Your instructions: Of the entries below, return only those lines from the line with "(** * gwb-dc-inversions: the" to the line with "(s : string)", exactly, both included.
[Data extract — start]
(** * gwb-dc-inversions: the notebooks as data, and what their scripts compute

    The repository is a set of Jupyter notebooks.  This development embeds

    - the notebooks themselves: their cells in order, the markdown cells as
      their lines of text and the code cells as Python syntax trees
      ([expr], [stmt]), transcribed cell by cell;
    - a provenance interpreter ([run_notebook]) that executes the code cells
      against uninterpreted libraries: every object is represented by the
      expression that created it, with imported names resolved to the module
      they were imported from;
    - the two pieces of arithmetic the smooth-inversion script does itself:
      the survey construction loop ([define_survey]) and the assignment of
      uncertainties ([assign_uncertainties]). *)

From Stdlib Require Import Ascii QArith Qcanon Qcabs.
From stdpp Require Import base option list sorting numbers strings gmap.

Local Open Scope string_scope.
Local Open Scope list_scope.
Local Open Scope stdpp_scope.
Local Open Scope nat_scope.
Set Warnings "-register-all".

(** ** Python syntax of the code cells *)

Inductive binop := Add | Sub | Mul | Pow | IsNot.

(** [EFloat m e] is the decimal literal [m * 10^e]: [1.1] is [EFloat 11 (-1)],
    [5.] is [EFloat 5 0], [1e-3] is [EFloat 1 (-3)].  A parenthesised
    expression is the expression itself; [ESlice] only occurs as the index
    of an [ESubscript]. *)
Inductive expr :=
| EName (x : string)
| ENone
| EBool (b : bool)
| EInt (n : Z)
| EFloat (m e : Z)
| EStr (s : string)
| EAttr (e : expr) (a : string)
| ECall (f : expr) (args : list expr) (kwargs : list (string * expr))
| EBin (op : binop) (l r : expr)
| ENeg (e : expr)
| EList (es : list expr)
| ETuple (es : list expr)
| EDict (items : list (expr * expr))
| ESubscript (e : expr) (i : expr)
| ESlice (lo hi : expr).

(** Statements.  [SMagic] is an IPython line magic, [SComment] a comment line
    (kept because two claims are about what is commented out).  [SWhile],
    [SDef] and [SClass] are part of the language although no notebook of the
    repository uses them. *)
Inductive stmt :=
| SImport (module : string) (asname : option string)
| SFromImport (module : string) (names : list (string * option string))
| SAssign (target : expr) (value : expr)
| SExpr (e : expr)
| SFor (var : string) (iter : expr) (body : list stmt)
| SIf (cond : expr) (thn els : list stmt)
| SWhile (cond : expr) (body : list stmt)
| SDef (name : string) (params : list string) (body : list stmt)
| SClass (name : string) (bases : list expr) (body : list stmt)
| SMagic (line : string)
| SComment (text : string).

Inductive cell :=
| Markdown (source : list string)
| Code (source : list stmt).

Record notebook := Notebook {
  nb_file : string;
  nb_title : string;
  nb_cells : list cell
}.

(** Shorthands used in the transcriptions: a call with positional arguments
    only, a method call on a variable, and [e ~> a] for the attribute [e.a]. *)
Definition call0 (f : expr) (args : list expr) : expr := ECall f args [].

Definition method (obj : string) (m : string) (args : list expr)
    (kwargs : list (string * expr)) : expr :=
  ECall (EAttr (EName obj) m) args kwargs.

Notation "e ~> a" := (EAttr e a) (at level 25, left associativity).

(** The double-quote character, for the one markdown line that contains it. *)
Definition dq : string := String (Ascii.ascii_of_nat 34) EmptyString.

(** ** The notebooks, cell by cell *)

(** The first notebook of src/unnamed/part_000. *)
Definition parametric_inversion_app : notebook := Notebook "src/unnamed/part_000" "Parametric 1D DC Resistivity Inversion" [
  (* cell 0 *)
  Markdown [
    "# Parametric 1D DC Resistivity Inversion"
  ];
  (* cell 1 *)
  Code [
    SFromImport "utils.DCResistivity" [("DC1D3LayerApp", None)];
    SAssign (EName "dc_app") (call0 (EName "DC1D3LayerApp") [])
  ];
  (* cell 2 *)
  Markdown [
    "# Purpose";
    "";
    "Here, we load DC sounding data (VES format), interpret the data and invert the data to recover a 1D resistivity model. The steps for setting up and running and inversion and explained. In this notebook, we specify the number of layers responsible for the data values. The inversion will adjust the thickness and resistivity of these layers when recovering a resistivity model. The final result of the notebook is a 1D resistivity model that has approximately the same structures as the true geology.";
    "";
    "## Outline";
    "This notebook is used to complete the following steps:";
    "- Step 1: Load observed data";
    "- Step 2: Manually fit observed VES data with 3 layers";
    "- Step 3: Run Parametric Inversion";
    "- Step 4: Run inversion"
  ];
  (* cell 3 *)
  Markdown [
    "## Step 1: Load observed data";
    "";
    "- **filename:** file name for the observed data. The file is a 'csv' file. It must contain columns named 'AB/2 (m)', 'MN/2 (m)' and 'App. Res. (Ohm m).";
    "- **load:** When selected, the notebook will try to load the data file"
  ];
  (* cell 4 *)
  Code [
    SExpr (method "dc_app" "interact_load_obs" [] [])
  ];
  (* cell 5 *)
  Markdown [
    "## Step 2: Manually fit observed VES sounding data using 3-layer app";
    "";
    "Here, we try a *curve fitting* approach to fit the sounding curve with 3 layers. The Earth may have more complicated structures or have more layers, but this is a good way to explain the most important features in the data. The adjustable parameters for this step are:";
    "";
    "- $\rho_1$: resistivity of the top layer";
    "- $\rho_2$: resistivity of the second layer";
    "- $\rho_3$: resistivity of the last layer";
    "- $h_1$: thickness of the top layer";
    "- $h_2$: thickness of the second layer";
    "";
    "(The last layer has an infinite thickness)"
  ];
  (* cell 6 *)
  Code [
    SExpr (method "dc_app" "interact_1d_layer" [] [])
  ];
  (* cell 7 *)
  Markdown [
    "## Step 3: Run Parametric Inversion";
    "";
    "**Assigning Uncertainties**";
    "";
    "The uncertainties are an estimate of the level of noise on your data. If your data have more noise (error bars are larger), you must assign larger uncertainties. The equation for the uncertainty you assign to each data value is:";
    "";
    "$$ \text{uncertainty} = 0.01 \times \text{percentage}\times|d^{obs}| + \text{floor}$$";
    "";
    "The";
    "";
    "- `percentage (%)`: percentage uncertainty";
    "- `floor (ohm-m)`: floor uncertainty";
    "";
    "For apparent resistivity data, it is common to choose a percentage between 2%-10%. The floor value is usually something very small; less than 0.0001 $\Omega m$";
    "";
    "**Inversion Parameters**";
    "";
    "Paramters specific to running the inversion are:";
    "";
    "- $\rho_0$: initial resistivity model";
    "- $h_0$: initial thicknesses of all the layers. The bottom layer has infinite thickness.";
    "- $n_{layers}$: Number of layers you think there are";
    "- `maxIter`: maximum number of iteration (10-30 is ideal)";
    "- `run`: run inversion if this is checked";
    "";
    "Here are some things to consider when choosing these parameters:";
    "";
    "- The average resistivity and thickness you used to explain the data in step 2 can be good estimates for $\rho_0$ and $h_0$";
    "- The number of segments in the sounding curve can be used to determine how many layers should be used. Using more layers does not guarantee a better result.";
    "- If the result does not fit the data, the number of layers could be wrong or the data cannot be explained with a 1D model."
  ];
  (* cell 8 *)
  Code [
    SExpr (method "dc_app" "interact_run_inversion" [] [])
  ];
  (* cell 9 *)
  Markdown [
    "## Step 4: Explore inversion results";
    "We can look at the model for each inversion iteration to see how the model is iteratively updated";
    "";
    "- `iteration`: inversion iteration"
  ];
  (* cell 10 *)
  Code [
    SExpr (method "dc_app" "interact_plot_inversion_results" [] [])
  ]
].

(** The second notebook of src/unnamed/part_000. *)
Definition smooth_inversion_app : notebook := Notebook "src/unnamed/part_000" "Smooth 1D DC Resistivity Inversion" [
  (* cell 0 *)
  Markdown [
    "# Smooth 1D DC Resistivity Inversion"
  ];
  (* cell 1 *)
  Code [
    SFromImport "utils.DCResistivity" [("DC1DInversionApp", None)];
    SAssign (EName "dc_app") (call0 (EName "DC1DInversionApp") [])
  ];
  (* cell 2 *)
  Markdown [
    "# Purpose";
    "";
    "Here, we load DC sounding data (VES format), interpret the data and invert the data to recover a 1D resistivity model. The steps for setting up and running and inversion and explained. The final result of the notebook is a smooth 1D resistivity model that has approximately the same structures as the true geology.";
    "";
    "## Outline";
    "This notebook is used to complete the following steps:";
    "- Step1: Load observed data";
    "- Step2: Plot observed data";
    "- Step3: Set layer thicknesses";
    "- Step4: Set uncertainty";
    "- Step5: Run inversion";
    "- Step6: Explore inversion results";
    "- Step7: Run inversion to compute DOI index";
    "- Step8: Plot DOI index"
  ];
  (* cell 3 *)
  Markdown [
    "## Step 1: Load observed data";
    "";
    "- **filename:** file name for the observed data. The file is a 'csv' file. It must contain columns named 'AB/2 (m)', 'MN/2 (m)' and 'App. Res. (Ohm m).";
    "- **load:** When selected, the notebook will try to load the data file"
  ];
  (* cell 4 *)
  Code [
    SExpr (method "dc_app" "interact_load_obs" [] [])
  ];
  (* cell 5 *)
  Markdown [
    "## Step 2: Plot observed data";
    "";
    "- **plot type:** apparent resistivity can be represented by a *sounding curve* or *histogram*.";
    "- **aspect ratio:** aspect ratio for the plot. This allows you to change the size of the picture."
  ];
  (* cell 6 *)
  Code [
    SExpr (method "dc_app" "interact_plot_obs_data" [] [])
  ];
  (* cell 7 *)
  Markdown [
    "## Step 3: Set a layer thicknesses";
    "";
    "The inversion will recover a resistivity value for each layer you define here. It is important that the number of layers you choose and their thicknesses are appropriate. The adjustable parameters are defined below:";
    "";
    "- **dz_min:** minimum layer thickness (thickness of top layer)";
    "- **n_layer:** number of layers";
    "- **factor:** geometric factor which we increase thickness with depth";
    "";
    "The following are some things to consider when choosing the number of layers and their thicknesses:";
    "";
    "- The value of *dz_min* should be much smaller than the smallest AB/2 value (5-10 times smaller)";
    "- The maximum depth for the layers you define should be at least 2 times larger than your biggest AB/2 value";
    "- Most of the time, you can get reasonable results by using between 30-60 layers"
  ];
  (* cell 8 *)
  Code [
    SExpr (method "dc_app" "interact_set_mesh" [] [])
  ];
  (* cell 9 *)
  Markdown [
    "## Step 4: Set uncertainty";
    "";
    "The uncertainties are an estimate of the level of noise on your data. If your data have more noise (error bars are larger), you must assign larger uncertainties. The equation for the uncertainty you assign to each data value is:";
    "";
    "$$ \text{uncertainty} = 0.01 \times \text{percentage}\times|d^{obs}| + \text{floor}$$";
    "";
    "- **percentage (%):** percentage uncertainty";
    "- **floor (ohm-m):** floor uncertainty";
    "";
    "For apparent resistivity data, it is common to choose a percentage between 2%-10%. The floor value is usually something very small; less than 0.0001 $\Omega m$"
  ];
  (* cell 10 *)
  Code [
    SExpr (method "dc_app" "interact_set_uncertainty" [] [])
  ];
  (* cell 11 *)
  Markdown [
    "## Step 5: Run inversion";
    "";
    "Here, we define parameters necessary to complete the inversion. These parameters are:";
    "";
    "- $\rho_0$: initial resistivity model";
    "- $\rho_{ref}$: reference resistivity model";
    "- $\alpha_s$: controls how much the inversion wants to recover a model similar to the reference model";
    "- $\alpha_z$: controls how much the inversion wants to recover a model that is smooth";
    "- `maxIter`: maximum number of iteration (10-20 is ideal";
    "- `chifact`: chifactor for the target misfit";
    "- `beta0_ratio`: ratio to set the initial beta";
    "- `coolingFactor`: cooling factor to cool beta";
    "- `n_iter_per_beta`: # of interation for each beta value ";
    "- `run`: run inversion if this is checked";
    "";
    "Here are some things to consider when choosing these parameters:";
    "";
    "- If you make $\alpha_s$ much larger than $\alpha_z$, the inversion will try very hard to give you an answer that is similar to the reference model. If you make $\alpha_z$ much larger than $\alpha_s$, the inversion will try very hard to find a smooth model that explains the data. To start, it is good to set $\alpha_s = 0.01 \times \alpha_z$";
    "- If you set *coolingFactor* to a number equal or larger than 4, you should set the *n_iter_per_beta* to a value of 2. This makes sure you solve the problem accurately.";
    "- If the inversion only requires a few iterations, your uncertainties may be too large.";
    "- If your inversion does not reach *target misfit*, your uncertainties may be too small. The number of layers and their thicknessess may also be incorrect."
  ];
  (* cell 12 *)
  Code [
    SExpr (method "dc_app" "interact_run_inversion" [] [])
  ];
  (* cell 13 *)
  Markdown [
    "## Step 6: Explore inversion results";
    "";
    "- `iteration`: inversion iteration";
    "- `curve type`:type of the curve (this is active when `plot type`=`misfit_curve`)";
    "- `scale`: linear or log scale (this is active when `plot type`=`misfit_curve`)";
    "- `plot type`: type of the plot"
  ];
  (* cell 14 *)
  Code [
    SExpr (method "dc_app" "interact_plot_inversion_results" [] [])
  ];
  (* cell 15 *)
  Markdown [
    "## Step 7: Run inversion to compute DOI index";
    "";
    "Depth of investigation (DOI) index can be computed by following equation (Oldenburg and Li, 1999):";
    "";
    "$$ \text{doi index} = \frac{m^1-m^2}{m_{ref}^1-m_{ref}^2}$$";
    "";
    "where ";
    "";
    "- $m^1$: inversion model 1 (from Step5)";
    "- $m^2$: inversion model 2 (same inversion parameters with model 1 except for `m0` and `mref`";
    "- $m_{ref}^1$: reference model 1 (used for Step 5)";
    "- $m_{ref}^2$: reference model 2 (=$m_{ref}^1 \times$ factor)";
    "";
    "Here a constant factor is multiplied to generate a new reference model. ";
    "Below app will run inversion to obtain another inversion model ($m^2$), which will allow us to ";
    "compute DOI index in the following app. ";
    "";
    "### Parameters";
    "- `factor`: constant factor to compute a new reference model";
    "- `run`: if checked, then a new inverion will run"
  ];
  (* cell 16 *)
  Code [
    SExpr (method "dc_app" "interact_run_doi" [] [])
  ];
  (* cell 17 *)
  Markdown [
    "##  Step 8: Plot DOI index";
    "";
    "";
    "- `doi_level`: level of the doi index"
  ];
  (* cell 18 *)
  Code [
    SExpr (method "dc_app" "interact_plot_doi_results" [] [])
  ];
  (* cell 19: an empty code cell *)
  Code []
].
[Data extract — finish]
[Data extract — start]
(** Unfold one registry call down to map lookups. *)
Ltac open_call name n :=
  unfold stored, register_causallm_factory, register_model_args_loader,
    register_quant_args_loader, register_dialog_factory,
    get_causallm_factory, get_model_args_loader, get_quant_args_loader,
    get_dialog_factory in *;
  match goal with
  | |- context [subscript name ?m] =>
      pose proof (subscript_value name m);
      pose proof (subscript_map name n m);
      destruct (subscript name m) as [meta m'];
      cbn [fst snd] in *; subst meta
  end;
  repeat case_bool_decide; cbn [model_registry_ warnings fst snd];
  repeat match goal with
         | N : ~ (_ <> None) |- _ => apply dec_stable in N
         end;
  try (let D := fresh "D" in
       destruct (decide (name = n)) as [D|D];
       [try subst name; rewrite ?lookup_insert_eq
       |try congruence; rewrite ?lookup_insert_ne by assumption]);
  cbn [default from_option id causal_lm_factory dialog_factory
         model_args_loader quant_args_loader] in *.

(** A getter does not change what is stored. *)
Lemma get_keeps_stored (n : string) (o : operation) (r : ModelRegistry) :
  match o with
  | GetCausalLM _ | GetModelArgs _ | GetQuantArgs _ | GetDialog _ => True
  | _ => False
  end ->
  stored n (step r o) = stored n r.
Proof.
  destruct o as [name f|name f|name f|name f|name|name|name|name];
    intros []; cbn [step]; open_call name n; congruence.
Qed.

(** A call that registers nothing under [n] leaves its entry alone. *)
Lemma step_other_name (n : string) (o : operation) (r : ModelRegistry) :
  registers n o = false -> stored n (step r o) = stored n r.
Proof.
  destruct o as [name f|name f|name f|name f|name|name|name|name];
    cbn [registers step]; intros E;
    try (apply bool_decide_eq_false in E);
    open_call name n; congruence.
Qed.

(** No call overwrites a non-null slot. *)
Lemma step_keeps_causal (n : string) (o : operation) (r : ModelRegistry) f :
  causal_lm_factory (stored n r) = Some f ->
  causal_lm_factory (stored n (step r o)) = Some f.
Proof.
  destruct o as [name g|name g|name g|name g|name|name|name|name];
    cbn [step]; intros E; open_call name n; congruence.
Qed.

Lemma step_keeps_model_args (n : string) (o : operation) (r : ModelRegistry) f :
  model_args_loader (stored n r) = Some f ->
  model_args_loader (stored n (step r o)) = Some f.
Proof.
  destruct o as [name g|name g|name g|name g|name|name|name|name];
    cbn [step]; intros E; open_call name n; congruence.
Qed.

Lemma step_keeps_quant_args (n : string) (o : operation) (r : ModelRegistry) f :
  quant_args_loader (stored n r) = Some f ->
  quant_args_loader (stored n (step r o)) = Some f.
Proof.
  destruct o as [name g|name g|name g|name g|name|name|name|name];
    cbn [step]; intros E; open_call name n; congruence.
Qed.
[Data extract — finish]
Expected answer:
(** * gwb-dc-inversions: the notebooks as data, and what their scripts compute

    The repository is a set of Jupyter notebooks.  This development embeds

    - the notebooks themselves: their cells in order, the markdown cells as
      their lines of text and the code cells as Python syntax trees
      ([expr], [stmt]), transcribed cell by cell;
    - a provenance interpreter ([run_notebook]) that executes the code cells
      against uninterpreted libraries: every object is represented by the
      expression that created it, with imported names resolved to the module
      they were imported from;
    - the two pieces of arithmetic the smooth-inversion script does itself:
      the survey construction loop ([define_survey]) and the assignment of
      uncertainties ([assign_uncertainties]). *)

From Stdlib Require Import Ascii QArith Qcanon Qcabs.
From stdpp Require Import base option list sorting numbers strings gmap.

Local Open Scope string_scope.
Local Open Scope list_scope.
Local Open Scope stdpp_scope.
Local Open Scope nat_scope.
Set Warnings "-register-all".

(** ** Python syntax of the code cells *)

Inductive binop := Add | Sub | Mul | Pow | IsNot.

(** [EFloat m e] is the decimal literal [m * 10^e]: [1.1] is [EFloat 11 (-1)],
    [5.] is [EFloat 5 0], [1e-3] is [EFloat 1 (-3)].  A parenthesised
    expression is the expression itself; [ESlice] only occurs as the index
    of an [ESubscript]. *)
Inductive expr :=
| EName (x : string)
| ENone
| EBool (b : bool)
| EInt (n : Z)
| EFloat (m e : Z)
| EStr (s : string)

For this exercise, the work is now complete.